(** * libqdma device management (xdev.c): registry, handle validation and
      the open / close / online / offline life cycle.

    The development is a shallow embedding of
    [runtime_src/driver/xclng/drm/xocl/lib/libqdma/xdev.c].

    - Kernel memory is a total map from addresses to [xlnx_dma_dev]
      objects; a pointer is an address ([Z], [0] is [NULL]), and a device
      handle ([unsigned long dev_hndl]) is the address of its object.
    - [xdev_list] is the chain of [list_head] nodes, given as the list of
      the addresses of the linked objects, head first.
    - What the PCI core, the hardware and the companion subsystems answer
      is read from a [platform]; every call into them is appended to the
      [trace] of the [world]. *)

From Stdlib Require Import ZArith List Bool String Ascii Lia.
Import ListNotations.
Local Open Scope Z_scope.

(** ** Machine integers and kernel macros *)

Definition ptr := Z.
Definition NULL : ptr := 0.

Definition u32 (z : Z) : Z := z mod 2 ^ 32.

(** The value an [int] holds once [z] has been assigned to it: the low 32
    bits of [z], read as a signed number. *)
Definition i32 (z : Z) : Z := (z + 2 ^ 31) mod 2 ^ 32 - 2 ^ 31.

(** An enumeration without a negative enumerator is an unsigned type: its
    values, from 0 on, are taken as they are, and a negative [int] given
    for one arrives as its value modulo 2^32. *)
Definition enum_of_int (z : Z) : Z := if z <? 0 then u32 z else z.

(** [errno.h] *)
Definition EINVAL : Z := 22.

(** [PCI_SLOT] and [PCI_FUNC] of [uapi/linux/pci.h]. *)
Definition PCI_SLOT (devfn : Z) : Z := Z.land (Z.shiftr devfn 3) 31.
Definition PCI_FUNC (devfn : Z) : Z := Z.land devfn 7.

(** ** Formatting ([sprintf] with [%x]) *)

Definition hex_digit (d : Z) : ascii :=
  nth (Z.to_nat d)
      ["0"; "1"; "2"; "3"; "4"; "5"; "6"; "7";
       "8"; "9"; "a"; "b"; "c"; "d"; "e"; "f"]%char "0"%char.

(** Digits of [n], most significant first; [fuel] bounds their number
    (8 for an [unsigned int]). *)
Fixpoint hex_digits (fuel : nat) (n : Z) (acc : list ascii) : list ascii :=
  match fuel with
  | O => acc
  | S f =>
      let acc' := hex_digit (n mod 16) :: acc in
      if n / 16 =? 0 then acc' else hex_digits f (n / 16) acc'
  end.

Fixpoint zero_pad (k : nat) (l : list ascii) : list ascii :=
  match k with
  | O => l
  | S k' => "0"%char :: zero_pad k' l
  end.

(** [%0<width>x] applied to an [unsigned int]. *)
Definition fmt_x (width : nat) (n : Z) : list ascii :=
  let ds := hex_digits 8 (u32 n) [] in
  zero_pad (width - List.length ds) ds.

Definition chars (s : string) : list ascii := list_ascii_of_string s.

(** ** Data model *)

(** The part of [struct pci_dev] the file reads. *)
Record pci_dev := mk_pci_dev {
  bus_number : Z;      (* pdev->bus->number *)
  devfn : Z;           (* pdev->devfn *)
  device : Z;          (* pdev->device *)
  dev_name : string    (* dev_name(&pdev->dev) *)
}.

(** Modelled from the spec: [struct qdma_dev_conf] is declared in a header
    of the library that is not part of the sources at hand; the fields are
    the ones the configuration snapshot is said to carry (bus reference,
    bus address, assigned index, config and user bar index, queue-set and
    virtualization limits, configuration state, display name). *)
Record qdma_dev_conf := mk_conf {
  pdev : ptr;
  bdf : Z;
  idx : Z;
  bar_num_config : Z;
  bar_num_user : Z;
  qsets_max : Z;
  vf_max : Z;
  cur_cfg_state : Z;
  name : list ascii
}.

(** The fields of [struct xlnx_dma_dev] used by xdev.c.  The two
    spinlocks carry no data; the [list_head] is the position in
    [xdev_list]. *)
Record xlnx_dma_dev := mk_xdev {
  conf : qdma_dev_conf;
  mod_name : list ascii;
  regs : ptr;
  stm_regs : ptr;
  stm_en : Z;
  stm_rev : Z;
  flags : Z;
  flr_prsnt : Z;
  st_mode_en : Z;
  mm_mode_en : Z;
  mm_channel_max : Z
}.

Definition set_conf (c : qdma_dev_conf) (x : xlnx_dma_dev) : xlnx_dma_dev :=
  mk_xdev c (mod_name x) (regs x) (stm_regs x) (stm_en x) (stm_rev x)
          (flags x) (flr_prsnt x) (st_mode_en x) (mm_mode_en x)
          (mm_channel_max x).

Definition set_mod_name (s : list ascii) (x : xlnx_dma_dev) : xlnx_dma_dev :=
  mk_xdev (conf x) s (regs x) (stm_regs x) (stm_en x) (stm_rev x)
          (flags x) (flr_prsnt x) (st_mode_en x) (mm_mode_en x)
          (mm_channel_max x).

Definition set_regs (r : ptr) (x : xlnx_dma_dev) : xlnx_dma_dev :=
  mk_xdev (conf x) (mod_name x) r (stm_regs x) (stm_en x) (stm_rev x)
          (flags x) (flr_prsnt x) (st_mode_en x) (mm_mode_en x)
          (mm_channel_max x).

Definition set_stm_regs (r : ptr) (x : xlnx_dma_dev) : xlnx_dma_dev :=
  mk_xdev (conf x) (mod_name x) (regs x) r (stm_en x) (stm_rev x)
          (flags x) (flr_prsnt x) (st_mode_en x) (mm_mode_en x)
          (mm_channel_max x).

Definition set_stm (en rev : Z) (x : xlnx_dma_dev) : xlnx_dma_dev :=
  mk_xdev (conf x) (mod_name x) (regs x) (stm_regs x) en rev
          (flags x) (flr_prsnt x) (st_mode_en x) (mm_mode_en x)
          (mm_channel_max x).

Definition set_flags (f : Z) (x : xlnx_dma_dev) : xlnx_dma_dev :=
  mk_xdev (conf x) (mod_name x) (regs x) (stm_regs x) (stm_en x) (stm_rev x)
          f (flr_prsnt x) (st_mode_en x) (mm_mode_en x)
          (mm_channel_max x).

Definition set_caps (flr st mm ch : Z) (x : xlnx_dma_dev) : xlnx_dma_dev :=
  mk_xdev (conf x) (mod_name x) (regs x) (stm_regs x) (stm_en x) (stm_rev x)
          (flags x) flr st mm ch.

Definition conf_set_bdf (v : Z) (c : qdma_dev_conf) : qdma_dev_conf :=
  mk_conf (pdev c) v (idx c) (bar_num_config c) (bar_num_user c)
          (qsets_max c) (vf_max c) (cur_cfg_state c) (name c).

Definition conf_set_idx (v : Z) (c : qdma_dev_conf) : qdma_dev_conf :=
  mk_conf (pdev c) (bdf c) v (bar_num_config c) (bar_num_user c)
          (qsets_max c) (vf_max c) (cur_cfg_state c) (name c).

Definition conf_set_bars (cfg usr : Z) (c : qdma_dev_conf) : qdma_dev_conf :=
  mk_conf (pdev c) (bdf c) (idx c) cfg usr
          (qsets_max c) (vf_max c) (cur_cfg_state c) (name c).

Definition conf_set_bar_num_config (cfg : Z) (c : qdma_dev_conf)
  : qdma_dev_conf :=
  mk_conf (pdev c) (bdf c) (idx c) cfg (bar_num_user c)
          (qsets_max c) (vf_max c) (cur_cfg_state c) (name c).

Definition conf_set_cur_cfg_state (v : Z) (c : qdma_dev_conf)
  : qdma_dev_conf :=
  mk_conf (pdev c) (bdf c) (idx c) (bar_num_config c) (bar_num_user c)
          (qsets_max c) (vf_max c) v (name c).

Definition conf_set_name (s : list ascii) (c : qdma_dev_conf)
  : qdma_dev_conf :=
  mk_conf (pdev c) (bdf c) (idx c) (bar_num_config c) (bar_num_user c)
          (qsets_max c) (vf_max c) (cur_cfg_state c) s.

(** [kzalloc] hands out zeroed memory. *)
Definition zero_conf : qdma_dev_conf := mk_conf NULL 0 0 0 0 0 0 0 [].
Definition zero_xdev : xlnx_dma_dev :=
  mk_xdev zero_conf [] NULL NULL 0 0 0 0 0 0 0.

(** ** Build configuration, header constants, platform *)

(** The preprocessor switches of the file: [__QDMA_VF__] for the virtual
    function driver, otherwise the physical function driver with or
    without [CONFIG_PCI_IOV]. *)
Inductive build_cfg :=
| QDMA_VF
| QDMA_PF (CONFIG_PCI_IOV : bool).

(** Constants, enumerators and error codes that xdev.c takes from headers
    ([xdev.h], [qdma_regs.h], [libqdma_export.h]) which are not among the
    sources at hand; the functions below take them as a parameter. *)
Record header := mk_header {
  PCI_SHIFT_BUS : Z;
  PCI_SHIFT_DEV : Z;
  CFG_UNCONFIGURED : Z;
  CFG_USER : Z;
  XDEV_FLAG_OFFLINE : Z;
  QDMA_CONFIG_BAR : Z;
  QDMA_MAX_BAR_LEN_MAPPED : Z;
  QDMA_DEV_NAME_MAXLEN : Z;
  STM_BAR : Z;
  STM_ENABLED_DEVICE : Z;
  STM_REG_BASE : Z;
  STM_REG_REV : Z;
  STM_REG_H2C_MODE : Z;
  STM_SUPPORTED_REV : Z;
  STM_PORT_MAP : Z;
  QDMA_OPERATION_SUCCESSFUL : Z;
  QDMA_ERR_INVALID_INPUT_PARAM : Z;
  QDMA_ERR_INVALID_PCI_DEV : Z;
  QDMA_ERR_PCI_DEVICE_ALREADY_ATTACHED : Z;
  QDMA_ERR_INTERFACE_NOT_ENABLED_IN_DEVICE : Z
}.

(** What the world outside xdev.c answers: the PCI core, the allocator,
    the device registers and the companion subsystems (device init,
    mailbox, SR-IOV). *)
Record platform := mk_platform {
  pci_dev_at : ptr -> pci_dev;                 (* the pci_dev behind a pointer *)
  pci_request_regions_rv : ptr -> Z;
  pci_enable_device_rv : ptr -> Z;
  pci_set_dma_mask_rv : ptr -> Z -> Z;         (* pdev, mask width *)
  kzalloc_rv : ptr;
  pci_resource_len_rv : ptr -> Z -> Z;         (* pdev, bar *)
  pci_iomap_rv : ptr -> Z -> Z -> ptr;         (* pdev, bar, length *)
  readl_rv : ptr -> Z;                         (* register address *)
  attributes_rv : ptr -> Z * Z * Z;            (* st_mode_en, mm_mode_en,
                                                  mm_channel_max *)
  qdma_device_init_rv : ptr -> Z;
  xdev_sriov_vf_online_rv : ptr -> Z;
  xdev_sriov_enable_rv : ptr -> Z -> Z
}.

Inductive event :=
| EvPciRequestRegions (p : ptr)
| EvPciReleaseRegions (p : ptr)
| EvPciEnableDevice (p : ptr)
| EvPciDisableDevice (p : ptr)
| EvPciRelaxedOrdering (p : ptr)
| EvPciSetMaster (p : ptr)
| EvPciSetDmaMask (p : ptr) (bits : Z)
| EvPciSetConsistentDmaMask (p : ptr) (bits : Z)
| EvPciIomap (p : ptr) (bar len : Z)
| EvPciIounmap (p : ptr) (addr : ptr)
| EvWritel (v : Z) (addr : ptr)
| EvKzalloc
| EvKfree (a : ptr)
| EvAttributesGet (a : ptr)
| EvDeviceInit (a : ptr)
| EvDeviceCleanup (a : ptr)
| EvMboxInit (a : ptr)
| EvMboxStart (a : ptr)
| EvMboxCleanup (a : ptr)
| EvSriovVfOnline (a : ptr)
| EvSriovVfOffline (a : ptr)
| EvSriovEnable (a : ptr) (n : Z)
| EvSriovDisable (a : ptr).

Record world := mk_world {
  mem : ptr -> xlnx_dma_dev;   (* kernel memory holding the device objects *)
  xdev_list : list ptr;        (* static LIST_HEAD(xdev_list) *)
  pci_regions : list ptr;      (* pdevs whose regions are held *)
  pci_enabled : list ptr;      (* pdevs enabled by pci_enable_device *)
  iomapped : list ptr;         (* live pci_iomap cookies *)
  trace : list event           (* calls leaving the file, oldest first *)
}.

Definition with_mem (m : ptr -> xlnx_dma_dev) (w : world) : world :=
  mk_world m (xdev_list w) (pci_regions w) (pci_enabled w) (iomapped w)
           (trace w).

Definition with_xdev_list (l : list ptr) (w : world) : world :=
  mk_world (mem w) l (pci_regions w) (pci_enabled w) (iomapped w) (trace w).

Definition with_pci_regions (l : list ptr) (w : world) : world :=
  mk_world (mem w) (xdev_list w) l (pci_enabled w) (iomapped w) (trace w).

Definition with_pci_enabled (l : list ptr) (w : world) : world :=
  mk_world (mem w) (xdev_list w) (pci_regions w) l (iomapped w) (trace w).

Definition with_iomapped (l : list ptr) (w : world) : world :=
  mk_world (mem w) (xdev_list w) (pci_regions w) (pci_enabled w) l (trace w).

Definition emit (e : event) (w : world) : world :=
  mk_world (mem w) (xdev_list w) (pci_regions w) (pci_enabled w)
           (iomapped w) (trace w ++ [e]).

(** Store through a pointer: [xdev-><field> = ...]. *)
Definition store (a : ptr) (f : xlnx_dma_dev -> xlnx_dma_dev) (w : world)
  : world :=
  with_mem (fun b => if b =? a then f (mem w a) else mem w b) w.

(** Remove one occurrence, the first, of [a]. *)
Fixpoint remove_one (a : ptr) (l : list ptr) : list ptr :=
  match l with
  | [] => []
  | b :: l' => if b =? a then l' else b :: remove_one a l'
  end.

(** ** The functions of xdev.c *)

Section Xdev.

Variable hdr : header.
Variable build : build_cfg.
Variable pf : platform.

(** *** Calls that leave the file *)

Definition pci_request_regions (p : ptr) (w : world) : world * Z :=
  let rv := pci_request_regions_rv pf p in
  let w := emit (EvPciRequestRegions p) w in
  (if rv =? 0 then with_pci_regions (p :: pci_regions w) w else w, rv).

> Brief
Determine how many lines of the material hold "sources", and respond with that number only.

> Answer box
2